The respondent (Bromine Compounds Limited) was the patentee of SA Patent 92/4018 entitled 'Process and Compositions for the Disinfection of Waters' with a priority date of 3 June 1991. The patent claimed a process for killing microorganisms and controlling biofouling in high chlorine demand circulating waters by mixing two components - an oxidant in the form of a chlorine precursor in solution and an ammonium salt in solution - thereby forming a biocidal mixture (chloramine), and adding it immediately to the water system to be treated. The respondent instituted action against the appellant (Buckman Laboratories) for patent infringement in the court of the Commissioner of Patents. It was common cause that if the patent was valid, the appellant was infringing it by using the claimed process at paper mill plants. The appellant counterclaimed for revocation of the patent on grounds of lack of novelty and lack of inventive step. The Commissioner of Patents (Southwood J) granted absolution from the instance on the counterclaim and interdicted the appellant from infringing certain claims. The appellant appealed with leave.
The appeal was upheld with costs including costs of two counsel. The order of the court a quo was replaced with: (i) dismissal of the plaintiff's action with costs including costs of two counsel; (ii) granting of the defendant's counterclaim for revocation of SA Patent 92/4018, subject to provisional revocation; (iii) the revocation order to become fully operative if the patentee does not within one month file notice of an application to amend the patent, or if having filed such application, withdraws it - if an application is made and not withdrawn, the question of whether the revocation order is to be put into operation shall be decided at the hearing of such application; (iv) the plaintiff to pay the defendant's costs of the counterclaim including costs of two counsel.
An invention lacks an inventive step and is not patentable under section 25(1) of the Patents Act 57 of 1978 where: (1) all the essential elements of the claimed invention, save for one feature, form part of the state of the art immediately before the priority date; and (2) the distinguishing feature would have been obvious to a person skilled in the art as a matter of common sense, having regard to the state of the art. The fact that a patented process works or has not been previously implemented does not establish inventiveness where the combination of known elements would have been obvious to the skilled person.
The Court noted that the inventor (Dr Ayala Barak) was available to testify and a summary of her expert evidence had been delivered, but the respondent chose not to call her. The court a quo nevertheless had regard to her summary to determine what the inventive step was claimed to be. The Supreme Court of Appeal implicitly criticized this approach by noting that according to the summary, the invention aimed to produce an 'unstable biocide' contrary to conventional wisdom, but observed that the patent specification made no mention of stability, indicating that stability was not a feature of the patent at all. The Court also noted it was asked to deal with claims dependent on claims 1 and 14, but declined to do so as it would be an academic exercise given the invalidity of the independent claims.

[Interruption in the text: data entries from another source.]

(** * Nicotine-Reinforcement: the reward model, its stability analysis and
      its parameter sweeps

    A shallow embedding of [src/model.py], [src/stability.py] and
    [src/bifurcation.py].

    Numbers.  The right-hand side of the ODE system and its closed-form
    Jacobian are written once, over any type that offers the arithmetic
    the source uses ([Arith]).  Two instances are used:
    - [fl], the run-time model of a Python float: an exact rational or
      [NaN].  Rounding, overflow, infinities and signed zeros are not
      modelled; values are kept in lowest terms, so equal numbers are
      equal terms.
    - [R], the real numbers, for statements about partial derivatives.

    State.  The model object owns one mutable dict, [self.params]; it is
    the store of the monad [M], which also carries Python exceptions.

    Numerical libraries.  [solve_ivp], [fsolve], [brentq] and [eig] are
    not part of the repository.  They are parameters of the development
    ([Solvers]): a root finder or integrator is a strategy that decides,
    from the answers it has seen, where to call its callback next; the
    callback itself runs against the live store. *)

From Stdlib Require Import QArith Qabs Reals Psatz.
From stdpp Require Import base gmap strings list sorting.

Set Default Proof Using "Type".

(** ** Arithmetic shared by the run-time and the real-valued reading *)

Class Arith (A : Type) := {
  zero : A;
  add : A -> A -> A;
  sub : A -> A -> A;
  mul : A -> A -> A;
  opp : A -> A;
  gtb : A -> A -> bool
}.

Declare Scope num_scope.
Delimit Scope num_scope with num.
Infix "+" := add : num_scope.
Infix "-" := sub : num_scope.
Infix "*" := mul : num_scope.
Notation "- x" := (opp x) : num_scope.

(** Python's builtin [max(a, b)]: [b] replaces [a] only when [b > a]. *)
Definition py_max {A} `{Arith A} (a b : A) : A := if gtb b a then b else a.

(** Python's builtin [min(a, b)]: [b] replaces [a] only when [b < a]. *)
Definition py_min {A} `{Arith A} (a b : A) : A := if gtb a b then b else a.

(** *** Floats: exact rationals and NaN *)

Inductive fl : Type :=
  | Fin (q : Q)
  | NaN.

Definition fl_lift2 (f : Q -> Q -> Q) (a b : fl) : fl :=
  match a, b with
  | Fin x, Fin y => Fin (Qred (f x y))
  | _, _ => NaN
  end.

Definition fl_lift1 (f : Q -> Q) (a : fl) : fl :=
  match a with
  | Fin x => Fin (Qred (f x))
  | NaN => NaN
  end.

Definition Qgtb (x y : Q) : bool :=
  match (x ?= y)%Q with Gt => true | _ => false end.

Definition Qgeb (x y : Q) : bool :=
  match (x ?= y)%Q with Lt => false | _ => true end.

(** Every comparison with NaN is false. *)
Definition fl_gtb (a b : fl) : bool :=
  match a, b with
  | Fin x, Fin y => Qgtb x y
  | _, _ => false
  end.

Definition fl_geb (a b : fl) : bool :=
  match a, b with
  | Fin x, Fin y => Qgeb x y
  | _, _ => false
  end.

Definition fl_ltb (a b : fl) : bool := fl_gtb b a.
Definition fl_leb (a b : fl) : bool := fl_geb b a.

Definition fl_abs : fl -> fl := fl_lift1 Qabs.

(** Division; a zero divisor gives NaN (numpy gives an infinity or NaN,
    and the one place that divides by a possible zero, the timescales of
    [eigenanalysis], turns infinities into NaN itself). *)
Definition fl_div (a b : fl) : fl :=
  match a, b with
  | Fin x, Fin y => if Qeq_bool y 0 then NaN else Fin (Qred (x / y))
  | _, _ => NaN
  end.

Definition isnan (a : fl) : bool :=
  match a with NaN => true | Fin _ => false end.

#[export] Instance fl_arith : Arith fl := {|
  zero := Fin 0;
  add := fl_lift2 Qplus;
  sub := fl_lift2 Qminus;
  mul := fl_lift2 Qmult;
  opp := fl_lift1 Qopp;
  gtb := fl_gtb
|}.

(** *** Reals *)

Definition R_gtb (a b : R) : bool := if Rlt_dec b a then true else false.

#[export] Instance R_arith : Arith R := {|
  zero := 0%R;
  add := Rplus;
  sub := Rminus;
  mul := Rmult;
  opp := Ropp;
  gtb := R_gtb
|}.

(** ** src/model.py: the state vector and the right-hand side *)

(** The five state variables, in the order of the state vector
    [[N, R_a, R_d, R_T, D]] (indices 0 to 4). *)
Inductive var : Type := vN | vR_a | vR_d | vR_T | vD.

#[export] Instance var_eq_dec : EqDecision var.
Proof. solve_decision. Defined.

Record state (A : Type) : Type := State {
  st_N : A;
  st_R_a : A;
  st_R_d : A;
  st_R_T : A;
  st_D : A
}.
Arguments State {A} _ _ _ _ _.
Arguments st_N {A} _.
Arguments st_R_a {A} _.
Arguments st_R_d {A} _.
Arguments st_R_T {A} _.
Arguments st_D {A} _.

(** [y[i]] *)
Definition state_get {A} (i : var) (y : state A) : A :=
  match i with
  | vN => st_N y
  | vR_a => st_R_a y
  | vR_d => st_R_d y
  | vR_T => st_R_T y
  | vD => st_D y
  end.

(** [y[i] = x] on a copy *)
Definition state_set {A} (i : var) (x : A) (y : state A) : state A :=
  match i with
  | vN => State x (st_R_a y) (st_R_d y) (st_R_T y) (st_D y)
  | vR_a => State (st_N y) x (st_R_d y) (st_R_T y) (st_D y)
  | vR_d => State (st_N y) (st_R_a y) x (st_R_T y) (st_D y)
  | vR_T => State (st_N y) (st_R_a y) (st_R_d y) x (st_D y)
  | vD => State (st_N y) (st_R_a y) (st_R_d y) (st_R_T y) x
  end.

Section Formulas.
Context {A : Type} `{Arith A}.
Local Open Scope num_scope.
(** A write on a pipe object that was closed under the writer's feet. *)
Lemma rtmp_write_other_error_propagates_witness :
  ∃ w1 p1,
    RTMPStreamWriter.__call__ (H := test_extern) started_writer (test_frame 0) "rgb"%string
      (RTMPStreamWriter.WriteRaises (ValueError "write to closed file"%string))
    = (w1, Raise (ValueError "write to closed file"%string)) ∧
    streaming w1 p1 ∧
    RTMPStreamWriter.call w1
      (RTMPStreamWriter.mkCall (H := test_extern) (test_frame 0) "rgb"%string
         RTMPStreamWriter.Accepts)
    = (RTMPStreamWriter.set_process w1
         (Some (RTMPStreamWriter.stdin_write p1
                  (tobytes (prepared w1 (test_frame 0) "rgb"%string)))), Ok tt).
Proof.
  apply (rtmp_write_other_error_propagates (H := test_extern) started_writer started_process).
  - split; reflexivity.
  - left. reflexivity.
  - reflexivity.
Defined.

Definition child_hangs : RTMPStreamWriter.close_env :=
  RTMPStreamWriter.mkCloseEnv None (Some TimeoutExpired).

(** The child that does not exit within the five seconds is killed, and
    [close] returns. *)
Lemma rtmp_close_outcomes_witness :
  RTMPStreamWriter.is_active (fst (RTMPStreamWriter.close started_writer child_hangs)) = false ∧
  RTMPStreamWriter.process (fst (RTMPStreamWriter.close started_writer child_hangs)) = None.
Proof.
  apply (rtmp_close_outcomes started_writer _ child_hangs (Ok tt)). reflexivity.
Defined.

Lemma rtmp_close_twice_witness :
  RTMPStreamWriter.close (fst (RTMPStreamWriter.close started_writer clean_exit)) child_hangs
  = (fst (RTMPStreamWriter.close started_writer clean_exit), Ok tt).
Proof.
  apply (rtmp_close_twice started_writer _ clean_exit child_hangs). reflexivity.
Defined.

(** ** AudioCapture: buffers, capacity and release *)
Section CaptureFacts.
Import AudioCapture.




(** X6. Below the capacity nothing is dropped: when the chunks already queued
    and the chunks pushed are at most 100 together, draining returns all of
    them, the queued ones first, each in the order it arrived. *)
Theorem audio_queue_loses_nothing_below_capacity
    (c : t) (buffers : list (list byte)) (chunks : list (list float32)) :
  is_active c = true →
  PyQueue.maxsize (audio_queue c) = 100 →
  Forall2 decodes buffers chunks →
  (length (PyQueue.items (audio_queue c)) + length chunks ≤ 100)%nat →
  ∃ c1,
    callbacks c buffers = (c1, Ok tt) ∧
    fst (drain 101 c1) = PyQueue.items (audio_queue c) ++ chunks.
Proof.
  intros Hact Hmax Hdec Hroom.
  assert (within_capacity 100 (audio_queue c)) as Hcap
    by (repeat split; [exact Hmax | lia | lia]).
  eexists. split; [apply (callbacks_push 100 c buffers chunks Hact Hcap Hdec) |].
  rewrite audio_drain_all by (simpl; rewrite length_lastn; lia).
  simpl. apply lastn_short. rewrite length_app. lia.
Qed.

Lemma callbacks_inactive (c : t) (buffers : list (list byte)) :
  is_active c = false → callbacks c buffers = (c, Ok tt).
Proof.
  intros Hoff. induction buffers as [| b buffers IH]; simpl; [reflexivity |].
  unfold _audio_callback. rewrite Hoff. exact IH.
Qed.

(** X7. After [stop_capture], however it ended, the callback drops whatever the
    device still delivers: no buffer is decoded, none is queued, nothing is
    raised. *)
Theorem nothing_is_queued_after_stop_capture
    (c c1 : t) (env : stop_env) (r : result unit) (buffers : list (list byte)) :
  stop_capture c env = (c1, r) → callbacks c1 buffers = (c1, Ok tt).
Proof.
  intros Hstop. apply callbacks_inactive.
  apply (stop_capture_deactivates c c1 env r Hstop).
Qed.

(** X8. A device that opens but refuses to start: [start_capture] returns
    normally with the opened stream kept and the capture inactive; a
    [stop_capture] that meets no error then stops and closes that stream,
    drops it and terminates PortAudio; and a further [stop_capture] finds
    nothing left to release. *)
Theorem half_started_capture_is_released
    (c : t) (env : start_env) (e : exn) (senv senv' : stop_env) :
  is_active c = false →
  open_raises env = None →
  start_stream_raises env = Some e →
  senv = mkStopEnv None None None →
  terminate_raises senv' = None →
  ∃ c1 c2,
    start_capture c env = (c1, Ok tt) ∧
    is_active c1 = false ∧ stream c1 = Some (mkPaStream false false) ∧
    stop_capture c1 senv = (c2, Ok tt) ∧
    is_active c2 = false ∧ stream c2 = None ∧ audio_terminated c2 = true ∧
    audio_queue c2 = audio_queue c ∧
    stop_capture c2 senv' = (c2, Ok tt).
Proof.
  intros Hoff Hopen Hstart -> Hterm.
  unfold start_capture. rewrite Hopen, Hstart. simpl.
  do 2 eexists. split; [reflexivity |]. split; [exact Hoff |]. split; [reflexivity |].
  unfold stop_capture. simpl. rewrite Hterm.
  repeat split.
Qed.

This case provides important guidance on the application of the inventive step requirement under section 25 of the Patents Act 57 of 1978. It demonstrates that where all the essential elements of a claimed invention are disclosed in the prior art, and the only distinguishing feature would have been obvious to a person skilled in the art as a matter of common sense, the invention will be invalid for lack of inventive step. The case illustrates that the mere fact that a process works or has not been previously used in a particular industry does not establish inventiveness if the combination of known elements would have been obvious. It also confirms the principle that courts will examine what constitutes common sense in the relevant technical field based on expert evidence. The case further illustrates the proper approach to defining the state of the art and the skilled addressee when assessing inventive step.